* **REQUIRED WORK**: In the records below, begin at the line that has "unfold sched_unlock. rewrite" and stop after the line that has "E1). change (th_resched"; quote those lines verbatim and nothing more.

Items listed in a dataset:
(* ===== verification/Exec.v ===== *)
(** * Exec: running kernel code symbolically

    The rules of KernelInv.v say what every run keeps; the lemmas here say what
    a run does.  A system call that does not touch the scheduler runs between
    sched_lock() and sched_unlock() and comes back to the caller with the
    scheduler as it was ([unlock_calm]); the primitives of Kernel.v are
    evaluated to the pure functions [user_word], [task_caps], ... *)
From stdpp Require Import base numbers strings gmap list.
From S2P Require Import Prelude Core Timer Sched SchedInv SchedOps SchedSleep Kernel KernelInv.

Open Scope Z_scope.

Section Exec.
Context {KM : KMem}.

Lemma bind_done {A B} (m : K A) (f : A -> K B) s a s' : m s = Done a s' -> (m ≫= f) s = f a s'.
Proof. intros E. unfold mbind, K_bind. by rewrite E. Qed.
Lemma bind_fault {A B} (m : K A) (f : A -> K B) s : m s = Fault -> (m ≫= f) s = Fault.
Proof. intros E. unfold mbind, K_bind. by rewrite E. Qed.
Lemma bind_switch {A B} (m : K A) (f : A -> K B) s s' k :
  m s = Switch s' k -> (m ≫= f) s = Switch s' (fun s2 => rbind (k s2) f).
Proof. intros E. unfold mbind, K_bind. by rewrite E. Qed.

Lemma bind_eq {A B} (m m' : K A) (f : A -> K B) s s' : m s = m' s' -> (m ≫= f) s = (m' ≫= f) s'.
Proof. intros E. unfold mbind, K_bind. by rewrite E. Qed.

(** Two states are equal if their fields are. *)
Lemma kst_ext s s' :
  sch s = sch s' -> thr s = thr s' -> tasks s = tasks s' -> sems s = sems s' -> mutexes s = mutexes s' -> conds s = conds s' ->
  objs s = objs s' -> obj_table s = obj_table s' -> task_list s = task_list s' -> kern_task s = kern_task s' ->
  zombie s = zombie s' -> umem s = umem s' -> heap s = heap s' -> s = s'.
Proof. destruct s, s'; cbn. intros. by subst. Qed.

(** ** The context of a system call *)

(** The current thread [th] with scheduling part [c], in task [tk], outside the
    kernel: no lock held, no reschedule pending, nobody waiting to be
    queued. *)
Record calm (s : kst) (c : sthread) (th : thread) (tk : task) : Prop := {
  cm_sth : sth (sch s) !! cur (sch s) = Some c;
  cm_locks : th_locks c = 0;
  cm_resched : th_resched c = false;
  cm_wakeq : wakeq (sch s) = [];
  cm_thr : thr s !! cur (sch s) = Some th;
  cm_task : tasks s !! th_task th = Some tk;
}.

(** The same inside the kernel, with any lock count. *)
Record within (s : kst) (th : thread) (tk : task) : Prop := {
  wi_thr : thr s !! cur (sch s) = Some th;
  wi_task : tasks s !! th_task th = Some tk;
}.
Lemma calm_within s c th tk : calm s c th tk -> within s th tk.
Proof. by intros []. Qed.

(** The scheduler after sched_lock(). *)
Definition locked (c : sthread) (S : sched) : sched := S <| sth ::= <[cur S := c <| th_locks ::= Z.succ |>]> |>.
Definition lock_of (c : sthread) (s : kst) : kst := s <| sch ::= locked c |>.

Lemma sched_lock_eval s c : sth (sch s) !! cur (sch s) = Some c -> sched_lock s = Done tt (lock_of c s).
Proof. intros E. unfold sched_lock, lift_s, th_upd. by rewrite E. Qed.

Lemma within_lock s c th tk : within s th tk -> within (lock_of c s) th tk.
Proof. by intros []. Qed.

Lemma unlock_locked c S : sth S !! cur S = Some c -> locked c S <| sth ::= <[cur S := c]> |> = S.
Proof.
  destruct S as [h r w q t cc T]; cbn. intros Ec. unfold locked, set; cbn. f_equal.
  rewrite insert_insert_eq. by apply insert_id.
Qed.

(** sched_unlock() when nothing happened to the scheduler since the lock was
    taken: the state is the one before the call, with what was done to it. *)
Lemma unlock_calm s s' c :
  sth (sch s) !! cur (sch s) = Some c -> th_locks c = 0 -> th_resched c = false -> wakeq (sch s) = [] ->
  sch s' = locked c (sch s) -> sched_unlock s' = Done tt (s' <| sch := sch s |>).
Proof.
  intros Ec Hl Hr Hw Es. set (c1 := c <| th_locks ::= Z.succ |>).
  assert (sth (locked c (sch s)) !! cur (sch s) = Some c1) as El by apply lookup_insert_eq.
  assert (s_thread (cur (sch s)) s' = Done c1 s') as E1 by (unfold s_thread, getso; by rewrite Es, El).
  assert (cur_thread s' = Done (cur (sch s)) s') as E0 by (unfold cur_thread, gets; by rewrite Es).
  assert (lift_s wakeq_flush s' = Done tt s') as E2.
  { unfold lift_s, wakeq_flush. rewrite Es. change (wakeq (locked c (sch s))) with (wakeq (sch s)). rewrite Hw.
    cbn [length wakeq_flush_loop]. change (wakeq (locked c (sch s))) with (wakeq (sch s)). rewrite Hw, <- Es. by destruct s'. }
  unfold sched_unlock. rewrite (bind_done _ _ _ _ _ E0), (bind_done _ _ _ _ _ E1).
  change (th_locks c1) with (Z.succ (th_locks c)). rewrite Hl. change (Z.succ 0 =? 1) with true. cbv iota.
  erewrite bind_done with (s' := s').
  2:{ rewrite (bind_done _ _ _ _ _ E2). cbn [RESCHED_ROUNDS resched_loop].
      rewrite (bind_done _ _ _ _ _ E0), (bind_done _ _ _ _ _ E1). change (th_resched c1) with (th_resched c). by rewrite Hr. }
  unfold lift_s, th_upd. rewrite Es. change (cur (locked c (sch s))) with (cur (sch s)).
  rewrite El. cbn [mbind option_bind].
  assert (c1 <| th_locks ::= Z.pred |> = c) as -> by (subst c1; destruct c; cbn in *; by rewrite Hl).
  by rewrite unlock_locked.
Qed.

Lemma calm_unlock s s' c th tk :
  calm s c th tk -> sch s' = locked c (sch s) -> sched_unlock s' = Done tt (s' <| sch := sch s |>).
Proof. intros []. by apply unlock_calm. Qed.

(** The two ends of a system call. *)
Lemma enter_call {A} s c th tk (f : unit -> K A) : calm s c th tk -> (sched_lock ≫= f) s = f tt (lock_of c s).
Proof. intros []. by rewrite (bind_done _ _ _ _ _ (sched_lock_eval _ _ cm_sth0)). Qed.
Lemma leave_call {A} s s' c th tk (f : unit -> K A) :
  calm s c th tk -> sch s' = locked c (sch s) -> (sched_unlock ≫= f) s' = f tt (s' <| sch := sch s |>).
Proof. intros H E. by rewrite (bind_done _ _ _ _ _ (calm_unlock _ _ _ _ _ H E)). Qed.
Lemma leave_with {A} s s1 s' s2 c th tk (m : K A) a :
  calm s c th tk -> m s1 = Done a s' -> sch s' = locked c (sch s) -> s' <| sch := sch s |> = s2 ->
  (err ← m; sched_unlock;; mret err) s1 = Done a s2.
Proof. intros H E Es <-. rewrite (bind_done _ _ _ _ _ E). by rewrite (leave_call s s' c th tk). Qed.
Lemma within_call s c th tk : calm s c th tk -> within (lock_of c s) th tk.
Proof. intros H. apply within_lock. by eapply calm_within. Qed.
Lemma reset_sch s s' c : s' = lock_of c s -> s' <| sch := sch s |> = s.
Proof. intros ->. by destruct s. Qed.

(** ** The primitives *)

Lemma cur_task_eval s th tk : within s th tk -> cur_task s = Done (th_task th) s.
Proof. intros [Et _]. unfold cur_task, cur_thread, gets, rd, getso, mbind, K_bind. cbn [rbind]. by rewrite Et. Qed.

Lemma rd_eval {X} (m : kst -> gmap Z X) s a x : m s !! a = Some x -> rd m a s = Done x s.
Proof. intros E. unfold rd, getso. by rewrite E. Qed.

Lemma upd_thr_run t f s x : thr s !! t = Some x -> upd_thr t f s = Done tt (s <| thr ::= <[t := f x]> |>).
Proof. intros E. unfold upd_thr. by rewrite (bind_done _ _ _ _ _ (rd_eval thr s t x E)). Qed.

Lemma cur_map_eval s th tk : within s th tk -> cur_map s = Done (tk_map tk) s.
Proof.
  intros H. unfold cur_map. rewrite (bind_done _ _ _ _ _ (cur_task_eval _ _ _ H)).
  destruct H. by rewrite (bind_done _ _ _ _ _ (rd_eval _ _ _ _ wi_task0)).
Qed.

Lemma task_capable_eval s th tk cap : within s th tk -> task_capable cap s = Done (flag (tk_capability tk) cap) s.
Proof.
  intros H. unfold task_capable. rewrite (bind_done _ _ _ _ _ (cur_task_eval _ _ _ H)).
  destruct H. by rewrite (bind_done _ _ _ _ _ (rd_eval _ _ _ _ wi_task0)).
Qed.

(** The word at a user address of the address space [m]. *)
Definition user_word (M : gmap (Z * Z) Z) (m a : Z) : option Z :=
  if umem_ok a 4 then word_of_bytes <$> uread M m a 4 else None.

Lemma copyin_word_eval s th tk a : within s th tk -> copyin_word a s = Done (user_word (umem s) (tk_map tk) a) s.
Proof.
  intros H. unfold copyin_word, umem_copyin, mbind, K_bind. rewrite (cur_map_eval _ _ _ H). cbn [rbind gets].
  unfold user_word. change (Z.of_nat 4) with 4. by destruct (umem_ok a 4).
Qed.

(** What copyout_word() does to user memory. *)
Definition write_word (M : gmap (Z * Z) Z) (m a w : Z) : bool * gmap (Z * Z) Z :=
  if umem_ok a 4 then uwrite M m a (bytes_of_word w) else (false, M).

Lemma copyout_word_eval s th tk a w : within s th tk ->
  copyout_word a w s = Done (write_word (umem s) (tk_map tk) a w).1 (s <| umem := (write_word (umem s) (tk_map tk) a w).2 |>).
Proof.
  intros H. unfold copyout_word, umem_copyout, mbind, K_bind. rewrite (cur_map_eval _ _ _ H). cbn [rbind].
  change (Z.of_nat (length (bytes_of_word w))) with 4. unfold write_word. destruct (umem_ok a 4); [|by destruct s].
  by destruct (uwrite _ _ _ _).
Qed.
End Exec.

(** Equality of states that differ by repeated updates of a map. *)
Ltac kst_eq := apply kst_ext; solve [reflexivity | exact (insert_insert_eq _ _ _ _)].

* **WRITTEN REPLY**:
  unfold sched_unlock. rewrite (bind_done _ _ _ _ _ E0), (bind_done _ _ _ _ _ E1).
  change (th_locks c1) with (Z.succ (th_locks c)). rewrite Hl. change (Z.succ 0 =? 1) with true. cbv iota.
  erewrite bind_done with (s' := s').
  2:{ rewrite (bind_done _ _ _ _ _ E2). cbn [RESCHED_ROUNDS resched_loop].
      rewrite (bind_done _ _ _ _ _ E0), (bind_done _ _ _ _ _ E1). change (th_resched c1) with (th_resched c). by rewrite Hr. }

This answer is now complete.